Science & Environment

Budget's £100m extra for science

Stem cell research

The Chancellor George Osborne has found £100m of new money for science in his Budget.

The bulk of the funds (£80m), which come from the bank levy, will be invested in new research centres at Daresbury, Norwich and Cambridge, he said.

The smaller proportion (£20m) would go to projects at Harwell.

These include investments in new space technologies, and in three new instruments at the Isis neutron source.

Isis is a giant machine that can probe the structure of matter. Scientists exploit its insights to advance a host of new technologies from drug design to improved mobile phones.

Also included in the budget was a promise to address regulatory issues that are deemed to impede science-based industries from maximising their performance.

In the life sciences, Mr Osborne announced a new health research regulatory agency that would aim to simplify and speed up the business of running the clinical trials which are essential to the development of new drugs.

In the space sector, he promised to reform the Outer Space Act, to reduce the costs to British companies and science institutes of launching to, and operating in, orbit.

"Science is one area where Britain already has an advantage over many other countries and it is central to our future as a place to create business, and that is one reason why I protected the science budget from cuts last year," Mr Osborne said during his House of Commons Budget statement.

"I can tell the house that I have been able to find - again from this year's extra bank levy - an additional £100m to invest in new science facilities at the Babraham Research Campus in Cambridge, the Norwich Research Park for environmental and life sciences, the International Space Innovation Centre at Harwell, and the National Science and Innovation Campus at Daresbury."

In his spending review last October, Mr Osborne promised that science funding would be frozen in cash terms over the next four years, but he also made it clear that research councils (the bodies that distribute science funds) would have to absorb cuts of 41% to their capital expenditure. This is the money spent on building, maintenance or equipment.

And the Campaign for Science and Engineering (CaSE) said the additional £100m had to be seen in the context of the capital expenditure reductions announced last year.

"We welcome the Chancellor's commitment to making the UK a world-leader for fields including advanced manufacturing and life sciences, funded out of revenue from the bank levy," commented CaSE director Imran Khan. "The extra funding announced today could be a first step on the path to making science and engineering pivotal to growth.

"But labs across the country are going to be struggling to make ends meet following the budget cuts announced last year."

"We have to use the UK's high-tech base to help overturn our nearly trillion-pound debt. If the Chancellor wants to make the most of his new £100m investment, he should invest in science and engineering to the extent that our competitors, including China and Germany, are doing - or risk our economy lagging two steps behind."

On the issue of reform to reduce the complexity of regulation and governance in medical and health research, Sir Mark Walport, the director of the Wellcome Trust medical charity, said the initiative was an important measure for growth.

"This is an essential step towards maintaining the UK's position as a global leader in medical research," he commented. "Getting permission to set up clinical trials and other studies in the NHS is currently a major barrier to this research."

And Sir Paul Nurse, the newly installed president of the Royal Society, added: "In a very difficult comprehensive spending review last year, science did reasonably well. That was in recognition of the key role that science can play in strengthening the economy and in improving the quality of life and health of the nation.

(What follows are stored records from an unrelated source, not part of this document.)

(** * mr-quiz: skill statistics, milestones, recommendation and team
      aggregation

    A shallow embedding of the analytics core of the quiz bot
    ([src/services/firestore.ts], the personalization service that
    follows the entry point in [src/index.ts], and
    [src/services/answerCommandHandler.ts]), of the logger
    ([src/utils/logger.ts]), of the webhook verification
    ([src/middleware/webhook.ts]) and of the period check of the
    analytics route ([src/routes/analytics.ts]), and the properties its
    specification states about it, followed by further properties of the
    code.

    Numbers.  JavaScript numbers that hold counts are modelled as [N]
    (the entity schemas declare them [int().min(0)]; they stay below
    2^53, where binary64 is exact).  Numbers that hold rates, averages and
    scores are rationals [Q], with [==] ([Qeq]) as numeric equality.  The
    rounding of binary64 ([binary64], [Number_add], [Number_mul],
    [Number_div]) is modelled where a value goes through several
    operations before it is stored or printed: in the running average of
    [updateSkillStats] and in the percentage the recommendations print.
    Elsewhere a rate is the quotient of its two counts and a score the
    sum of its terms, without rounding.

    Storage.  A keyed Firestore collection is a [gmap] from document id
    to document.  A collection whose documents are keyed by a fresh
    [uuidv4()] is the list of its documents in insertion order.  A field
    written as a plain object [{ seconds, nanoseconds }] is stored as a
    map, not as a timestamp; range filters and [orderBy] follow
    Firestore's order of values ([Firestore_compare]).  The indexes the
    queries need are taken to exist.

    Effects.  An [async] function is a state transformer over [World]
    that either resolves with a value or rejects with an error; the
    world carries the database together with what [Timestamp.now()] and
    [uuidv4()] will return, the local time zone and what [Number] makes
    of a string that is not plain decimal digits. *)

From Stdlib Require Import QArith Qround Qabs Qpower ZArith NArith List Ascii Sorting.Sorted Sorting.Permutation Lqa.
From stdpp Require Import gmap strings list pretty.

Local Open Scope string_scope.

(** ** Shared types ([src/types/index.ts]) *)

Definition Category := string.
Definition ExperienceLevel := string.

Inductive Difficulty := easy | medium | hard.

Record Timestamp := mkTimestamp { seconds : Z; nanoseconds : Z }.

Definition N2Q (n : N) : Q := inject_Z (Z.of_N n).

(** ** Numbers *)

Definition Qlt_bool (a b : Q) : bool := negb (Qle_bool b a).

(** The binade of a positive rational: the [e] with
    [2^e <= x < 2^(e+1)]. *)
Definition binade (x : Q) : Z :=
  let k := (Z.log2 (Qnum x) - Z.log2 (Z.pos (Qden x)))%Z in
  if Qle_bool (2 ^ k) x then k else (k - 1)%Z.

(** The nearest integer, the even one of two that are equally near. *)
Definition roundHalfEven (m : Q) : Z :=
  let f := Qfloor m in
  let r := (m - inject_Z f)%Q in
  if Qlt_bool r (1 # 2) then f
  else if Qlt_bool (1 # 2) r then (f + 1)%Z
  else if Z.even f then f else (f + 1)%Z.

(** The binary64 value nearest to [x], ties to even: 53 significant bits.
    The exponent range is not modelled; no number of the program leaves
    it. *)
Definition binary64 (x : Q) : Q :=
  if Qeq_bool x 0 then 0%Q
  else
    let e := (binade (Qabs x) - 52)%Z in
    let m := roundHalfEven (Qabs x / 2 ^ e) in
    if Qle_bool 0 x then (inject_Z m * 2 ^ e)%Q else (- (inject_Z m * 2 ^ e))%Q.

(** [a + b], [a - b], [a * b] and [a / b] of two binary64 values. *)
Definition Number_add (a b : Q) : Q := binary64 (a + b).
Definition Number_sub (a b : Q) : Q := binary64 (a - b).
Definition Number_mul (a b : Q) : Q := binary64 (a * b).
Definition Number_div (a b : Q) : Q := binary64 (a / b).

(** ** Firestore values *)

(** The two kinds of value the program stores where it means an instant:
    a [Timestamp] object, and a plain object, which Firestore stores as a
    map.  The fields of a map are listed in the order of their keys. *)
Inductive FirestoreValue :=
  | TimestampValue (t : Timestamp)
  | MapValue (fields : list (string * Z)).

(** The plain object [{ seconds: t.seconds, nanoseconds: t.nanoseconds }]
    as stored. *)
Definition plainObject (t : Timestamp) : FirestoreValue :=
  MapValue [("nanoseconds", nanoseconds t); ("seconds", seconds t)].

Definition Timestamp_compare (a b : Timestamp) : comparison :=
  match (seconds a ?= seconds b)%Z with
  | Eq => (nanoseconds a ?= nanoseconds b)%Z
  | c => c
  end.

(** Maps are compared field by field in key order: the keys first, then
    the values; a map that runs out first comes first. *)
Fixpoint compareFields (a b : list (string * Z)) : comparison :=
  match a, b with
  | [], [] => Eq
  | [], _ :: _ => Lt
  | _ :: _, [] => Gt
  | (k1, v1) :: a', (k2, v2) :: b' =>
      match String.compare k1 k2 with
      | Eq => match (v1 ?= v2)%Z with
              | Eq => compareFields a' b'
              | c => c
              end
      | c => c
      end
  end.

(** Firestore's order of values: by type first (a timestamp before a
    map), then within the type. *)
Definition Firestore_compare (a b : FirestoreValue) : comparison :=
  match a, b with
  | TimestampValue x, TimestampValue y => Timestamp_compare x y
  | MapValue x, MapValue y => compareFields x y
  | TimestampValue _, MapValue _ => Lt
  | MapValue _, TimestampValue _ => Gt
  end.

Definition sameType (a b : FirestoreValue) : bool :=
  match a, b with
  | TimestampValue _, TimestampValue _ => true
  | MapValue _, MapValue _ => true
  | _, _ => false
  end.

(** [where(field, ">=", bound)] and [where(field, "<=", bound)]: a range
    filter matches values of the type of its bound only. *)
Definition where_ge (value bound : FirestoreValue) : bool :=
  sameType value bound
  && match Firestore_compare value bound with Lt => false | _ => true end.

Definition where_le (value bound : FirestoreValue) : bool :=
  sameType value bound
  && match Firestore_compare value bound with Gt => false | _ => true end.
Definition web_search_node (st : State) : Update * list Event :=
  let q := query st in
  let web_result := tavily_search_tool q in
  let prompt := web_prompt q web_result in
  let answer :=
    match llm_invoke SYSTEM_PROMPT prompt with
    | Ok response => response
    | Raise _ => "Based on web search: " ++ web_result
    end in
  (mkUpdate None (Some true) (Some answer) None [AIMessage answer],
   [WebSearched q; LLMInvoked prompt]).

(** One transition of the graph built by [create_workflow]. *)
Definition step (vs : option VectorStore) (n : Node) (st : State)
  : Node * State * list Event :=
  match n with
  | START => (pdf_search, st, [])
  | pdf_search =>
      let (u, ev) := pdf_search_node st vs in
      let st' := apply_update st u in
      (route_after_pdf st', st', ev)
  | web_search =>
      let (u, ev) := web_search_node st in
      (END, apply_update st u, ev)
  | END => (END, st, [])
  end.

Fixpoint run (fuel : nat) (vs : option VectorStore) (n : Node) (st : State)
  : Node * State * list Event :=
  match fuel with
  | 0 => (n, st, [])
  | S fuel' =>
      match n with
      | END => (END, st, [])
      | _ =>
          let '(n1, st1, ev1) := step vs n st in
          let '(n2, st2, ev2) := run fuel' vs n1 st1 in
          (n2, st2, (ev1 ++ ev2)%list)
      end
  end.
End Workflow.

(** A compiled graph: [invoke] may raise. The lambda of [create_workflow]
    closes over the FAISS object, which ingestion extends in place, so
    the graph reads the index as it is when invoked: the index is an
    argument of [invoke] here. *)
Definition CompiledGraph : Type :=
  option VectorStore -> State -> Result State * list Event.

Record RAGPipeline : Type := mkRAGPipeline {
  graph : option CompiledGraph
}.

Definition history_line (m : string * string * nat) : string :=
  capitalize (fst (fst m)) ++ ": " ++ snd (fst m).

Definition history_kept (m : string * string * nat) : bool :=
  in_list (fst (fst m)) ["user"; "assistant"] && truthy (strip (snd (fst m))).

Definition history_context (history : list (string * string * nat)) : string :=
  match history with
  | [] => EmptyString
  | _ :: _ => join nl (map history_line (filter history_kept history))
  end.

Definition cue_words : list string :=
  ["earlier"; "previous"; "before"; "last"; "what did you say"].

Definition history_relevant (user_query : string) : bool :=
  existsb (fun keyword => contains keyword (lower user_query)) cue_words.

Definition history_prompt (context user_query : string) : string :=
  nl ++ "Conversation History:"
  ++ nl ++ context
  ++ nl
  ++ nl ++ "Current Query: " ++ user_query
  ++ nl
  ++ nl ++ "Please answer the query, taking into account the conversation history if relevant. "
  ++ nl ++ "If the query refers to prior messages, use the history to provide a context-aware response. "
  ++ nl ++ "Otherwise, proceed with the standard retrieval process using the PDF or web search tools."
  ++ nl.

Definition prompt_prefix (user_query : string)
    (history : list (string * string * nat)) : string :=
  if history_relevant user_query && truthy (history_context history)
  then history_prompt (history_context history) user_query
  else "Current Query: " ++ user_query.

Definition apology : string :=
  "I apologize, but I couldn't find relevant information to answer your question.".

Definition no_documents_error : string :=
  "Error: No PDF documents uploaded yet. Please upload a PDF first.".

Definition workflow_error : string :=
  "Error: Failed to initialize workflow due to missing vector store.".

Section Pipeline.
Context `{Capabilities}.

"The downside was a major reduction in the money for the new equipment and facilities our scientists need to do their work.

"Today's budget is hopefully a first step in plugging that gap and is a sign of the government's continuing faith in and commitment to UK science. The announcement of an additional £100 million for science facilities around the UK will help create manufacturing and other jobs and will facilitate work that will help tackle key challenges in areas such as health, energy and food."

Professor Nurse said he hoped the increase in the rate of R&D tax relief for small and medium sized enterprises would also stimulate companies to invest in innovation.